Dimanche 9 novembre 2025
Louis Pernot
Église protestante unie de l'Étoile à Paris

N'ayez pas peur de l'Intelligence artificielle! 

L’intelligence artificielle, IA, ne vous remplacera pas... Vous êtes irremplaçables ! Et je crois pour plusieurs raisons.

1.
D’abord parce que l’IA connaît beaucoup de choses, elle connaît en particulier toutes les pages d’Internet, c’est considérable, mais pas pour autant infini, et il y a beaucoup de choses qui échappent à la connaissance de Chat GPT, et qui échapperont toujours. En particulier parce que tout n’est pas connaissable par l’Intelligence artificielle. Pour savoir une chose, elle doit l’avoir appris, elle sait ce qui a été écrit, publié, mais tout ce qui échappe au langage ou à un media lui est inaccessible. En fait, l’IA se fonde sur la connaissance, la parole, et fonctionne comme un langage. Elle connaît des éléments, soit des mots, des phrases, du contenu, ou pour les images des éléments reconnaissables, et elle assemble ces éléments pour construire quelque chose de statistiquement plausible.

Cela est rassurant, parce qu’elle n’est donc pas toute-puissante, tout n’est pas langage ou connaissance. Mais affirmer cela est aussi une grosse remise en cause théologique pour le calviniste que je suis.

En effet, pour Calvin, la base de tout, c’est la parole. C’est ce qu’affirme l’évangile de Jean dans son prologue : « au commencement était la parole... tout a été fait par elle et rien n’a été fait sans elle ». Or on découvre que ce qui nous sauve de l’hégémonie de l’IA, c’est que précisément tout n’est pas parole ou écrit. Si l’on présente par exemple à une IA une image représentant un terrain de tennis, une balle, une raquette et deux personnes, elle va assembler ces éléments pour en faire comme une phrase : il s’agit d’un match de tennis. Mais peut-être qu’elle se trompe et qu’il s’agit de tout autre chose, parce qu’il y aurait un détail qu’elle ne connaîtrait pas dans l’histoire qui a précédé la prise de vue de cette photo.

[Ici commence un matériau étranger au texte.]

(* ===== verification/KubePolicy.v ===== *)
(** Policies over rendered Kubernetes manifests ([scripts/verify_rendered_kubernetes.py]): which
    resources a production render may contain, how images must be pinned and which secrets each
    workload must and must not reference.  The YAML reader and printer are parameters: [verify]
    takes the documents of the file, and [safe_dump] renders a value. *)
From S2P Require Import Prelude PyStr PyFloat PyVal Regex PyText.

(** * Helpers *)

Definition DIGEST_IMAGE : regex := re_compile "^(?P<repository>\S+)@sha256:(?P<digest>[0-9a-f]{64})$".
Definition WORKLOAD_KINDS : list string := ["Deployment"; "StatefulSet"; "DaemonSet"; "Job"].
Definition KNOWN_SENTINEL_DIGESTS : list string :=
  [join "" (replicate 8 "deadbeef"); join "" (replicate 4 "0123456789abcdef")].

(** [nested(value, *keys)] *)
Fixpoint nested (value : pyval) (keys : list string) : pyval :=
  match keys, value with
  | [], _ => value
  | k :: keys', PDict d => nested (dget0 d k) keys'
  | _ :: _, _ => PNone
  end.

Definition pod_spec (resource : dict) : pyval :=
  if py_eqb (dget0 resource "kind") (PStr "CronJob")
  then py_or (nested (PDict resource) ["spec"; "jobTemplate"; "spec"; "template"; "spec"]) (PDict [])
  else py_or (nested (PDict resource) ["spec"; "template"; "spec"]) (PDict []).

(** The name a [secretRef] or [secretKeyRef] entry gives. *)
Definition own_reference (key : string) (child : pyval) : list string :=
  if bool_decide (key ∈ ["secretRef"; "secretKeyRef"])
  then match child with
       | PDict d => if truthy (dget0 d "name") then [py_str (dget0 d "name")] else []
       | _ => []
       end
  else [].

(** [secret_references], as a list: only membership is asked of it. *)
Fixpoint secret_references (value : pyval) : list string :=
  match value with
  | PDict d => (fix go (l : dict) : list string :=
                  match l with [] => [] | (key, child) :: l' => own_reference key child ++ secret_references child ++ go l' end) d
  | PList l => (fix go (l : list pyval) : list string :=
                  match l with [] => [] | child :: l' => secret_references child ++ go l' end) l
  | _ => []
  end.

(** [len(set(digest)) == 1] *)
Definition one_character (s : string) : bool := bool_decide (length (dedup_first (chars s)) = 1).

Definition image_reference_error (image : string) : option string :=
  match re_fullmatch DIGEST_IMAGE image with
  | None => Some "mutable or syntactically invalid"
  | Some m =>
      let repository := groupd m 1 in
      let digest := groupd m 2 in
      if one_character digest || bool_decide (digest ∈ KNOWN_SENTINEL_DIGESTS) then Some "placeholder digest"
      else if startswith "registry.example.com/" repository then Some "placeholder registry"
      else None
  end.

(** [env_value]: the first row of the name decides. *)
Fixpoint env_row (name : string) (rows : list pyval) : string :=
  match rows with
  | [] => ""
  | PDict row :: rows' =>
      if py_eqb (dget0 row "name") (PStr name) then py_str (py_or (dget0 row "value") (PStr "")) else env_row name rows'
  | _ :: rows' => env_row name rows'
  end.
Definition env_value (container : dict) (name : string) : res string :=
  let! rows := py_iter (dgetd container "env" (PList [])) in Ok (env_row name rows).

(** * [verify] *)

Definition identity : Type := string * string.
Definition resource_name (row : dict) : string := py_str (py_or (nested (PDict row) ["metadata"; "name"]) (PStr "")).
Definition identity_of (row : dict) : identity := (py_str (dget0 row "kind"), resource_name row).
Definition slash (kind name : string) : string := kind +:+ "/" +:+ name.

(** [dict] with a pair as key: a later resource of the same identity replaces the earlier one
    and keeps its place. *)
Fixpoint iset (i : identity) (row : dict) (l : list (identity * dict)) : list (identity * dict) :=
  match l with
  | [] => [(i, row)]
  | (j, r) :: l' => if bool_decide (i = j) then (i, row) :: l' else (j, r) :: iset i row l'
  end.
Definition by_identity (rows : list dict) : list (identity * dict) :=
  fold_left (fun l row => iset (identity_of row) row l) rows [].
Definition iget (i : identity) (l : list (identity * dict)) : option dict :=
  snd <$> find_first (fun x => bool_decide (x.1 = i)) l.

Definition QUILKIN_UPSTREAM := "encore-backend.eve-trade.svc.cluster.local:26000".

Section verify.
Context (safe_dump : pyval → string).

Definition is_simulator (name : string) (row : dict) : res bool :=
  if bool_decide (name = "simulator") then Ok true
  else let! label := py_get (py_or (nested (PDict row) ["metadata"; "labels"]) (PDict [])) "app.kubernetes.io/name" in
       Ok (py_eqb label (PStr "simulator")).

Definition quilkin_errors (c : dict) : res (list string) :=
  let! upstream := env_value c "QUILKIN_BACKEND_ENDPOINT" in
  Ok ((if bool_decide (upstream = QUILKIN_UPSTREAM) then [] else ["quilkin must use the stable Encore service FQDN"])
      ++ (if contains "ENCORE_BACKEND_SERVICE_HOST" (safe_dump (PDict c))
          then ["quilkin depends on disabled Kubernetes service-link variables"] else [])).

Definition image_of (c : dict) : string := py_str (py_or (dget0 c "image") (PStr "")).
Definition image_errors (kind name : string) (c : dict) : list string :=
  match image_reference_error (image_of c) with
  | Some reason => ["workload " +:+ slash kind name +:+ " container " +:+ py_str (dget0 c "name") +:+ " uses " +:+ reason
                    +:+ " image " +:+ repr_str (image_of c)]
  | None => []
  end.
Definition container_errors (kind name : string) (container : pyval) : res (list string) :=
  match container with
  | PDict c =>
      let! more := if bool_decide (name = "quilkin") && py_eqb (dget0 c "name") (PStr "quilkin") then quilkin_errors c else Ok [] in
      Ok (image_errors kind name c ++ more)
  | _ => Raise AttributeError
  end.

Definition containers_of (row : dict) : res (list pyval) :=
  let! inits := res_bind (py_get_or (pod_spec row) "initContainers" (PList [])) py_iter in
  let! mains := res_bind (py_get_or (pod_spec row) "containers" (PList [])) py_iter in
  Ok (inits ++ mains).

Definition workload_errors (kind name : string) (row : dict) : res (list string) :=
  let! containers := containers_of row in
  let! errors := res_mapM (container_errors kind name) containers in
  Ok ((match containers with [] => ["workload " +:+ slash kind name +:+ " has no containers"] | _ => [] end) ++ concat errors).

Definition kind_of (row : dict) : string := py_str (py_or (dget0 row "kind") (PStr "")).
Definition is_workload (kind : string) : bool := bool_decide (kind ∈ WORKLOAD_KINDS) || bool_decide (kind = "CronJob").

Definition resource_errors (row : dict) : res (list string) :=
  let kind := kind_of row in
  let name := resource_name row in
  let! simulator := is_simulator name row in
  let! workload := if is_workload kind then workload_errors kind name row else Ok [] in
  Ok ((if simulator then ["production render contains simulator resource " +:+ slash kind name] else []) ++ workload).

(** [required_secret_contracts] *)
Definition CONTRACTS : list (identity * list string) :=
  [(("Deployment", "encore-backend"), ["gateway-edge-auth"; "market-database"]);
   (("Deployment", "trade-settlement"), ["trade-settlement-database"]);
   (("Job", "settlement-db-migrate"), ["trade-settlement-migration-database"])].

Definition when_error (b : bool) (message : string) : list string := if b then [message] else [].
Definition contract_errors (index : list (identity * dict)) (c : identity * list string) : list string :=
  let '(i, required) := c in
  match iget i index with
  | None => ["production render is missing " +:+ slash i.1 i.2]
  | Some row =>
      let actual := secret_references (pod_spec row) in
      let missing := filterb (fun s => negb (bool_decide (s ∈ actual))) required in
      when_error (negb (bool_decide (missing = [])))
        (slash i.1 i.2 +:+ " is missing secret references " +:+ py_repr (PList (map PStr (sort_by str_leb missing))))
      ++ when_error (bool_decide (i = ("Job", "settlement-db-migrate")) && bool_decide ("trade-settlement-database" ∈ actual))
           "migration job uses the runtime database credential"
      ++ when_error (bool_decide (i = ("Deployment", "encore-backend")) && bool_decide ("trade-settlement-database" ∈ actual))
           "encore-backend uses the settlement writer database credential"
      ++ when_error (bool_decide (i.1 = "Deployment") && bool_decide ("trade-settlement-migration-database" ∈ actual))
           ("runtime workload " +:+ i.2 +:+ " uses the migration database credential")
  end.

Definition EXPOSED_TYPES : list string := ["NodePort"; "LoadBalancer"; "ExternalName"].
Definition service_type (row : dict) : string := py_str (py_or (nested (PDict row) ["spec"; "type"]) (PStr "ClusterIP")).
Definition service_errors (x : identity * dict) : list string :=
  let '((kind, name), row) := x in
  if negb (bool_decide (kind = "Service")) || bool_decide (name = "quilkin") then []
  else when_error (bool_decide (service_type row ∈ EXPOSED_TYPES))
         ("internal service " +:+ name +:+ " is exposed as " +:+ service_type row).

Definition hashable (v : pyval) : bool := negb (is_list v || is_dict v).
(** [set(v) == {"Ingress", "Egress"}] *)
Definition denies_both (policy_types : list pyval) : bool :=
  all (fun t => py_eqb t (PStr "Ingress") || py_eqb t (PStr "Egress")) policy_types
  && any (fun t => py_eqb t (PStr "Ingress")) policy_types && any (fun t => py_eqb t (PStr "Egress")) policy_types.
Definition default_deny_errors (index : list (identity * dict)) : res (list string) :=
  let row := default [] (iget ("NetworkPolicy", "default-deny") index) in
  let! types := py_iter (py_or (nested (PDict row) ["spec"; "policyTypes"]) (PList [])) in
  if all hashable types
  then Ok (when_error (negb (denies_both types)) "production default-deny NetworkPolicy must deny both ingress and egress")
  else Raise TypeError.

Definition dict_rows (documents : list pyval) : list dict :=
  flat_map (fun v => match v with PDict d => [d] | _ => [] end) documents.

Definition verify (documents : list pyval) : res (list string) :=
  let rows := dict_rows documents in
  let index := by_identity rows in
  let! resources := res_mapM resource_errors rows in
  let! deny := default_deny_errors index in
  Ok (concat resources ++ flat_map (contract_errors index) CONTRACTS ++ flat_map service_errors index ++ deny).

(** * [main] *)

Definition is_template_error (error : string) : bool :=
  contains "placeholder digest image" error || contains "placeholder registry image" error.

(** Standard output, standard error and the exit status. *)
Record printed : Type := Printed { out_lines : list string; err_lines : list string; status : Z }.

Definition verdict (errors : list string) (out : list string) : printed :=
  let err := map (fun e => "rendered Kubernetes policy violation: " +:+ e) errors in
  match errors with
  | [] => Printed (out ++ ["rendered Kubernetes reliability policies passed"]) err 0
  | _ => Printed out err 1
  end.

Definition verify_main (expect_unresolved : bool) (documents : list pyval) : res printed :=
  let! errors := verify documents in
  if expect_unresolved then
    let unresolved := filterb is_template_error errors in
    let others := filterb (fun e => negb (bool_decide (e ∈ unresolved))) errors in
    Ok (match unresolved with
        | [] => verdict (others ++ ["production template unexpectedly contains no unresolved image identities"]) []
        | _ => verdict others ["production template retains " +:+ str_of_nat (length unresolved)
                               +:+ " unresolved image identities; release provenance is required"]
        end)
  else Ok (verdict errors []).
End verify.
(** * Claims *)

(** C19: The manifest gate accepts exactly the production-ready renders.  When
    [verify_rendered_kubernetes] ends (it raises only on a render of the wrong shape), it exits
    with 0 if and only if no resource belongs to the simulator, every workload has containers
    and each runs an image pinned by a real SHA-256 digest, Quilkin reaches Encore by its stable
    name, the last resource of each contracted identity references exactly the credentials it is
    entitled to among the database ones, no internal service is exposed, and the default-deny
    policy denies ingress and egress. *)
Theorem render_accepted_iff safe_dump documents p :
  verify_main safe_dump false documents = Ok p → status p = 0%Z ↔ production_ready safe_dump (dict_rows documents).
Proof. intros (errors & He & [= <-])%res_bind_Ok. rewrite verdict_status. by apply render_errors_nil. Qed.

Definition demo_digest : string := "1ecb7edf62a0408027bd5729dfd6b1b8766e578e8df93995b225dfd0944eb651".
Definition demo_container (name : string) (secrets : list string) : pyval :=
  PDict [("name", PStr name); ("image", PStr ("ghcr.io/eve/" +:+ name +:+ "@sha256:" +:+ demo_digest));
         ("envFrom", PList (map (fun s => PDict [("secretRef", PDict [("name", PStr s)])]) secrets))].
Definition demo_workload (kind name : string) (secrets : list string) : pyval :=
  PDict [("kind", PStr kind); ("metadata", PDict [("name", PStr name)]);
         ("spec", PDict [("template", PDict [("spec", PDict [("containers", PList [demo_container name secrets])])])])].
Definition demo_render (settlement_secret : string) : list pyval :=
  [demo_workload "Deployment" "encore-backend" ["gateway-edge-auth"; "market-database"];
   demo_workload "Deployment" "trade-settlement" [settlement_secret];
   demo_workload "Job" "settlement-db-migrate" ["trade-settlement-migration-database"];
   PDict [("kind", PStr "Service"); ("metadata", PDict [("name", PStr "encore-backend")])];
   PDict [("kind", PStr "NetworkPolicy"); ("metadata", PDict [("name", PStr "default-deny")]);
          ("spec", PDict [("policyTypes", PList [PStr "Egress"; PStr "Ingress"])])]].

Lemma render_accepted_iff_witness :
  production_ready py_repr (dict_rows (demo_render "trade-settlement-database"))
  ∧ ¬ production_ready py_repr (dict_rows (demo_render "trade-settlement-migration-database")).
Proof.
  split.
  - eapply (render_accepted_iff py_repr (demo_render "trade-settlement-database")); vm_compute; reflexivity.
  - intros H. apply (render_accepted_iff py_repr (demo_render "trade-settlement-migration-database")
      (verdict ["Deployment/trade-settlement is missing secret references ['trade-settlement-database']";
                "runtime workload trade-settlement uses the migration database credential"] [])) in H; [|vm_compute; reflexivity].
    discriminate H.
Defined.
(** A machine on which everything passes. *)
Definition demo_exec (h : history) (files : fs) (c : call) : outcome * fs :=
  (Exited 0 (if bool_decide (c_argv c = ["go"; "version"]) then "go version go1.26.5 linux/amd64" else "") "", files).
Local Notation demo_verification :=
  (main (path_of "/r") [] (fun _ _ => Some "/opt/encore/bin/encore") demo_exec id (path_of "/tmp/x.yaml") (fun _ => None)
     (fun _ => "") [] (St [] ∅ [] [])).
Lemma pass_means_verified_witness :
  ∃ s', demo_verification = (Ok 0%Z, s') ∧ length (log s') = 74
    ∧ last (stdout s') = Some (nl +:+ "VERIFICATION_RESULT=COMPLETE_PASS").
Proof.
  assert ((fun o : res Z * st => bool_decide (o.1 = Ok 0%Z) && bool_decide (length (log o.2) = 74)) demo_verification = true) as H
    by (vm_compute; reflexivity).
  destruct demo_verification as [r s'] eqn:E. apply andb_true_iff in H as [H1%bool_decide_eq_true H2%bool_decide_eq_true].
  simpl in H1, H2. subst r. exists s'. split; [reflexivity|]. split; [exact H2|].
  apply (pass_means_verified (path_of "/r") [] (fun _ _ => Some "/opt/encore/bin/encore") demo_exec id (path_of "/tmp/x.yaml")
           (fun _ => None) (fun _ => "") [] (St [] ∅ [] []) s' eq_refl E). reflexivity.
Defined.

Et même s’il s’agit bien d’un match de tennis, elle ne pourra rien dire de la beauté de ce match, ou de l’émotion des joueurs, ou des spectateurs.

Donc non, en fait, tout n’est pas qu’information, et Calvin a oublié une bonne partie de l’évangile de Jean. Quand on sort du prologue, on découvre que cet évangile est peut-être avant tout celui de l’amour et de la grâce.

Voilà déjà un domaine dans lequel vous serez toujours irremplaçables : l’IA, c’est de l’information, or tout chez vous n’est pas seulement de l’ordre du langage. Votre richesse est faite de beaucoup d’autres choses : l’amour, la tendresse, l’affection, la compassion. Et cela, l’IA ne le connaît pas, ou seulement de seconde main dans la mesure où quelqu’un a essayé d’en parler. Nous sommes des êtres « intelligents » certes, amis aussi des êtres de relation et d’amour.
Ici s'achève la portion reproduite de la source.